#### ASSIGNMENT
Only the lines from the top of the data through the line containing "Record VertexEdge := mkVertexEdge" should be duplicated, exactly as they appear.
BEGIN
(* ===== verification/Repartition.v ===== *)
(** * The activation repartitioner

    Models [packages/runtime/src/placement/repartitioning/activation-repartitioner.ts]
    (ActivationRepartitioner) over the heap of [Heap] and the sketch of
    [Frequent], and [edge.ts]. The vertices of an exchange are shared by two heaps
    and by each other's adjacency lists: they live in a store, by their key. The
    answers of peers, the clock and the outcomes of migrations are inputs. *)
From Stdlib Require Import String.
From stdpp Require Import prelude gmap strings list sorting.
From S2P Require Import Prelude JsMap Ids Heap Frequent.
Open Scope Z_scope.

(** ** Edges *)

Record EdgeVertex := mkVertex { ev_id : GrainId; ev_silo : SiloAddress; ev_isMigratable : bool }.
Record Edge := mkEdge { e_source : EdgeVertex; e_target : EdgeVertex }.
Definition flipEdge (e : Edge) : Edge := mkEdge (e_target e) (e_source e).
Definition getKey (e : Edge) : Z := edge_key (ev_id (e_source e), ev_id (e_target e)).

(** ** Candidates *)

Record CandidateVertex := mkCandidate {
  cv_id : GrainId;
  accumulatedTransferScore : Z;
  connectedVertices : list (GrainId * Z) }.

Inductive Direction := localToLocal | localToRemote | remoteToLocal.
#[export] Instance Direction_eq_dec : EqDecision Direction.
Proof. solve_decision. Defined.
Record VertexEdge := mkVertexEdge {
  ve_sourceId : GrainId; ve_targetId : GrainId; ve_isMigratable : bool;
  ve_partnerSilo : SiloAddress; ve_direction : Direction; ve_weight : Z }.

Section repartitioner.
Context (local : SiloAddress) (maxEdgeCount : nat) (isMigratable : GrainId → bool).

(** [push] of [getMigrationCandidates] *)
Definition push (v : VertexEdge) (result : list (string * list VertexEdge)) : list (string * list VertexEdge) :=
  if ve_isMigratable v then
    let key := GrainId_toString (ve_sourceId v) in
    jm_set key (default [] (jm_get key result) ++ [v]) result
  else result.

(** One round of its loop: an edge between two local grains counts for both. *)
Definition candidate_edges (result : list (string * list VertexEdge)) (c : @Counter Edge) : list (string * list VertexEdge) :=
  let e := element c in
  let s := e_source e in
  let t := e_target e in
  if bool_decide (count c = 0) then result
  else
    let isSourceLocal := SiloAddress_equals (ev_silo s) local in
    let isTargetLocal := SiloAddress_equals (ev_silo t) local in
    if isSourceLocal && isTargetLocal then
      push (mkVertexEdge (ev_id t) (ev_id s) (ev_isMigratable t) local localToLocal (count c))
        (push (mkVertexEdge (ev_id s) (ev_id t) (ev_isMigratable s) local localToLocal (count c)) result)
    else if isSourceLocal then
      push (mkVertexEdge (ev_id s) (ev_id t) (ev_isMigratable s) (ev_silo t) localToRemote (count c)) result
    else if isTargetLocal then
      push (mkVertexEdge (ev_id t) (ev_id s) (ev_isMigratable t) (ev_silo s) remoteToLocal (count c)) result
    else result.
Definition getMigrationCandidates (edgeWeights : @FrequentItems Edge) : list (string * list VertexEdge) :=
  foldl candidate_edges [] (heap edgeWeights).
END
#### OUTPUT BELOW
(* ===== verification/Repartition.v ===== *)
(** * The activation repartitioner

    Models [packages/runtime/src/placement/repartitioning/activation-repartitioner.ts]
    (ActivationRepartitioner) over the heap of [Heap] and the sketch of
    [Frequent], and [edge.ts]. The vertices of an exchange are shared by two heaps
    and by each other's adjacency lists: they live in a store, by their key. The
    answers of peers, the clock and the outcomes of migrations are inputs. *)
From Stdlib Require Import String.
From stdpp Require Import prelude gmap strings list sorting.
From S2P Require Import Prelude JsMap Ids Heap Frequent.
Open Scope Z_scope.

(** ** Edges *)

Record EdgeVertex := mkVertex { ev_id : GrainId; ev_silo : SiloAddress; ev_isMigratable : bool }.
Record Edge := mkEdge { e_source : EdgeVertex; e_target : EdgeVertex }.
Definition flipEdge (e : Edge) : Edge := mkEdge (e_target e) (e_source e).
Definition getKey (e : Edge) : Z := edge_key (ev_id (e_source e), ev_id (e_target e)).

(** ** Candidates *)

Record CandidateVertex := mkCandidate {
  cv_id : GrainId;
  accumulatedTransferScore : Z;
  connectedVertices : list (GrainId * Z) }.

Inductive Direction := localToLocal | localToRemote | remoteToLocal.
#[export] Instance Direction_eq_dec : EqDecision Direction.
Proof. solve_decision. Defined.
Record VertexEdge := mkVertexEdge {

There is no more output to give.